Instructions for the task: Find each line below that includes "PlusSet", then copy it.

________________

(** * YTLoader: the Streamlit playlist downloader ([Versions/Streamlit/app.py])

    A shallow embedding of [YouTubePlaylistDownloader] and of the session
    bookkeeping of [main], with the properties of the playlist-URL validator,
    of the sequential batch download loop and of the selection state.

    Python values are modelled as follows: [str] as [string], list indices
    and counters as [nat] (the selection only ever holds positions taken from
    [range(len(video_data))]), a [set] of indices as [gset nat], a [list] as
    [list], a [dict] with fixed keys as a record, [None] as [option].
    Everything the program delegates to [yt_dlp], [os] and the network is a
    member of the class [Services], acting on an abstract [World]. *)

From Stdlib Require Import Ascii String.
From stdpp Require Import base option list gmap sets sorting pretty.

Open Scope string_scope.
Open Scope nat_scope.
Open Scope list_scope.

(** ** A backtracking matcher for the fragment of [re] the program uses *)

Module Re.

(** Members of a bracket expression such as [[a-zA-Z0-9_-]]. *)
Inductive set_item : Type :=
| Range (lo hi : ascii)
| Single (c : ascii).

(** Parsed patterns: literals, bracket sets, sequence, alternation [|],
    the greedy option [?] and the greedy repetition [+] of a bracket set. *)
Inductive regex : Type :=
| Eps
| Chr (c : ascii)
| Seq (r1 r2 : regex)
| Alt (r1 r2 : regex)
| Opt (r : regex)
| PlusSet (items : list set_item).

Definition in_item (c : ascii) (it : set_item) : bool :=
  match it with
  | Range lo hi =>
      (nat_of_ascii lo <=? nat_of_ascii c) && (nat_of_ascii c <=? nat_of_ascii hi)
  | Single d => Ascii.eqb c d
  end.

Definition in_set (items : list set_item) (c : ascii) : bool :=
  existsb (in_item c) items.

(** A literal word, character by character. *)
Fixpoint Str (w : list ascii) : regex :=
  match w with
  | [] => Eps
  | c :: w' => Seq (Chr c) (Str w')
  end.

Definition lit (w : string) : regex := Str (list_ascii_of_string w).

(** Greedy [+] over a set: take one member, then prefer to take more and
    only then hand the rest to the continuation. *)
Fixpoint plus_set (items : list set_item) (s : list ascii)
    (k : list ascii -> bool) : bool :=
  match s with
  | [] => false
  | c :: s' => in_set items c && (plus_set items s' k || k s')
  end.

(** [run r s k]: some way of matching [r] at the start of [s] leaves a rest
    accepted by [k]; alternatives are tried left to right, as [re] does. *)
Fixpoint run (r : regex) (s : list ascii) (k : list ascii -> bool) : bool :=
  match r with
  | Eps => k s
  | Chr c =>
      match s with
      | d :: s' => Ascii.eqb c d && k s'
      | [] => false
      end
  | Seq r1 r2 => run r1 s (fun s' => run r2 s' k)
  | Alt r1 r2 => run r1 s k || run r2 s k
  | Opt r1 => run r1 s k || k s
  | PlusSet items => plus_set items s k
  end.

(** [re.match(pattern, s) is not None]: the pattern matches at position 0;
    what follows the match is unconstrained. *)
Definition re_match (r : regex) (s : string) : bool :=
  run r (list_ascii_of_string s) (fun _ => true).

(** The words a pattern denotes. *)
Inductive matches : regex -> list ascii -> Prop :=
| m_eps : matches Eps []
| m_chr c : matches (Chr c) [c]
| m_seq r1 r2 u v : matches r1 u -> matches r2 v -> matches (Seq r1 r2) (u ++ v)
| m_alt_l r1 r2 u : matches r1 u -> matches (Alt r1 r2) u
| m_alt_r r1 r2 u : matches r2 u -> matches (Alt r1 r2) u
| m_opt_some r u : matches r u -> matches (Opt r) u
| m_opt_none r : matches (Opt r) []
| m_plus items c u :
    in_set items c = true -> Forall (fun d => in_set items d = true) u ->
    matches (PlusSet items) (c :: u).

(** Patterns without repetition denote finitely many words. *)
Fixpoint plus_free (r : regex) : bool :=
  match r with
  | Eps | Chr _ => true
  | Seq r1 r2 | Alt r1 r2 => plus_free r1 && plus_free r2
  | Opt r1 => plus_free r1
  | PlusSet _ => false
  end.

Fixpoint words (r : regex) : list (list ascii) :=
  match r with
  | Eps => [[]]
  | Chr c => [[c]]
  | Seq r1 r2 => u ← words r1; v ← words r2; [u ++ v]
  | Alt r1 r2 => words r1 ++ words r2
  | Opt r1 => words r1 ++ [[]]
  | PlusSet _ => []
  end.

End Re.

(** ** The downloader object and the URL validator *)

(** The two attributes of [YouTubePlaylistDownloader] set by [__init__]. *)
Record Downloader : Type := {
  download_path : string;
  ffmpeg_available : bool
}.

(** [r'^(https?://)?(www\.)?(youtube\.com|youtu\.?be)/playlist\?list=([a-zA-Z0-9_-]+)'];
    the leading [^] is the anchoring [re.match] applies anyway. *)
Definition playlist_pattern : Re.regex :=
  Re.Seq (Re.Opt (Re.Seq (Re.lit "http") (Re.Seq (Re.Opt (Re.Chr "s")) (Re.lit "://"))))
 (Re.Seq (Re.Opt (Re.lit "www."))
 (Re.Seq (Re.Alt (Re.lit "youtube.com")
                 (Re.Seq (Re.lit "youtu") (Re.Seq (Re.Opt (Re.Chr ".")) (Re.lit "be"))))
 (Re.Seq (Re.lit "/playlist?list=")
         (Re.PlusSet [Re.Range "a" "z"; Re.Range "A" "Z"; Re.Range "0" "9";
                      Re.Single "_"; Re.Single "-"])))).

Definition is_valid_playlist_url (self : Downloader) (url : string) : bool :=
  Re.re_match playlist_pattern url.

(** The parts of a playlist URL as documented: the optional scheme, the
    optional [www.], the two hosts, and the characters of the identifier.
    [accepted_hosts] adds the host the pattern lets through besides. *)
Definition schemes : list string := ["https://"; "http://"; ""].
Definition www_prefixes : list string := ["www."; ""].
Definition documented_hosts : list string := ["youtube.com"; "youtu.be"].
Definition accepted_hosts : list string := documented_hosts ++ ["youtube"].

Definition id_char (c : ascii) : bool :=
  Re.in_set [Re.Range "a" "z"; Re.Range "A" "Z"; Re.Range "0" "9";
             Re.Single "_"; Re.Single "-"] c.

(** The playlist-URL shape, spelled out: a scheme or none, [www.] or not,
    a host out of [hosts], the path and query [/playlist?list=], a non-empty
    identifier of letters, digits, [_] and [-], and anything after it. *)
Definition playlist_shape (hosts : list string) (url : string) : Prop :=
  exists scheme www host id rest : string,
    scheme ∈ schemes /\ www ∈ www_prefixes /\ host ∈ hosts /\
    id <> "" /\ Forall (fun c => id_char c = true) (list_ascii_of_string id) /\
    url = scheme +:+ www +:+ host +:+ "/playlist?list=" +:+ id +:+ rest.

(** ** Values exchanged with the download service *)

(** A call into a library either returns or raises; [Raised msg] carries
    [str(e)] of the exception. *)
Inductive Exc (A : Type) : Type :=
| Returned (a : A)
| Raised (msg : string).
Arguments Returned {A} a.
Arguments Raised {A} msg.

Record Postprocessor : Type := {
  key : string;
  preferredcodec : string;
  preferredquality : string
}.

(** The [ydl_opts] dictionary; a progress hook is the closure built by
    [create_hook] and is identified by the title it was created for. *)
Record YdlOpts : Type := {
  outtmpl : string;
  quiet : bool;
  no_warnings : bool;
  ignoreerrors : bool;
  retries : nat;
  fragment_retries : nat;
  file_access_retries : nat;
  socket_timeout : nat;
  extract_timeout : nat;
  format : string;
  overwrites : bool;
  extract_flat : bool;
  postprocessors : list Postprocessor;
  progress_hooks : list string
}.

Definition set_format (f : string) (o : YdlOpts) : YdlOpts :=
  {| outtmpl := outtmpl o; quiet := quiet o; no_warnings := no_warnings o;
     ignoreerrors := ignoreerrors o; retries := retries o;
     fragment_retries := fragment_retries o;
     file_access_retries := file_access_retries o;
     socket_timeout := socket_timeout o; extract_timeout := extract_timeout o;
     format := f; overwrites := overwrites o; extract_flat := extract_flat o;
     postprocessors := postprocessors o; progress_hooks := progress_hooks o |}.
(** * SponsorBlockServer: the vote route (src/routes/voteOnSponsorTime.ts)

    A shallow embedding of [voteOnSponsorTime] and [categoryVote].  The two
    relational stores ([db] and [privateDB]) are records of tables; a table
    is the list of its rows in insertion order.  The three statement shapes
    the route uses are modelled on lists:
      - [prepare 'get']  : the first row that satisfies the WHERE clause;
      - [UPDATE ... SET] : every row that satisfies the WHERE clause;
      - [INSERT INTO]    : a new row at the end of the table.
    Vote counts are JavaScript numbers holding integers; they are modelled
    as [Z] (no rounding occurs below 2^53).  The webhook fan-out
    ([sendWebhooks]) and the cache invalidation ([QueryCacher]) happen after
    or beside the stores and do not touch them; they are left out. *)

From Stdlib Require Import ZArith List String Bool Lia.
Import ListNotations.
Local Open Scope string_scope.
Local Open Scope list_scope.
Local Open Scope Z_scope.

(** ** Identifiers *)

Definition SegmentUUID := string.
Definition UserID := string.
Definition Category := string.
Definition VideoID := string.
Definition VideoIDHash := string.
Definition Service := string.
Definition HashedIP := string.

Inductive CategoryActionType := Skippable | Mute.

Definition CategoryActionType_eqb (a b : CategoryActionType) : bool :=
  match a, b with
  | Skippable, Skippable | Mute, Mute => true
  | _, _ => false
  end.

(** ** Tables *)

Module SponsorTimes.
Record row := mk
  { UUID : SegmentUUID;
    videoID : VideoID;
    hashedVideoID : VideoIDHash;
    service : Service;
    userID : UserID;
    category : Category;
    votes : Z;
    incorrectVotes : Z;
    views : Z;
    locked : Z;
    timeSubmitted : Z }.

Definition set_votes (f : Z -> Z) (r : row) : row :=
  mk (UUID r) (videoID r) (hashedVideoID r) (service r) (userID r)
     (category r) (f (votes r)) (incorrectVotes r) (views r) (locked r)
     (timeSubmitted r).

Definition set_incorrectVotes (f : Z -> Z) (r : row) : row :=
  mk (UUID r) (videoID r) (hashedVideoID r) (service r) (userID r)
     (category r) (votes r) (f (incorrectVotes r)) (views r) (locked r)
     (timeSubmitted r).

Definition set_locked (l : Z) (r : row) : row :=
  mk (UUID r) (videoID r) (hashedVideoID r) (service r) (userID r)
     (category r) (votes r) (incorrectVotes r) (views r) l
     (timeSubmitted r).

Definition set_category (c : Category) (r : row) : row :=
  mk (UUID r) (videoID r) (hashedVideoID r) (service r) (userID r)
     c (votes r) (incorrectVotes r) (views r) (locked r)
     (timeSubmitted r).
End SponsorTimes.

Module LockCategories.
Record row := mk { videoID : VideoID; category : Category }.
End LockCategories.

Module Warnings.
Record row := mk { userID : UserID; issueTime : Z; enabled : Z }.
End Warnings.

(** The public per (segment, category) tallies. *)
Module CategoryVotes.
Record row := mk { UUID : SegmentUUID; category : Category; votes : Z }.

Definition set_votes (f : Z -> Z) (r : row) : row :=
  mk (UUID r) (category r) (f (votes r)).
End CategoryVotes.

(** The private vote ledger: one row per (segment, voter). *)
Module Votes.
Record row := mk
  { UUID : SegmentUUID; userID : UserID; hashedIP : HashedIP; type : Z }.

Definition set_type (t : Z) (r : row) : row :=
  mk (UUID r) (userID r) (hashedIP r) t.
End Votes.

________________

Response box:
| PlusSet (items : list set_item).
  | PlusSet items => plus_set items s k
    matches (PlusSet items) (c :: u).
  | PlusSet _ => false
  | PlusSet _ => []
         (Re.PlusSet [Re.Range "a" "z"; Re.Range "A" "Z"; Re.Range "0" "9";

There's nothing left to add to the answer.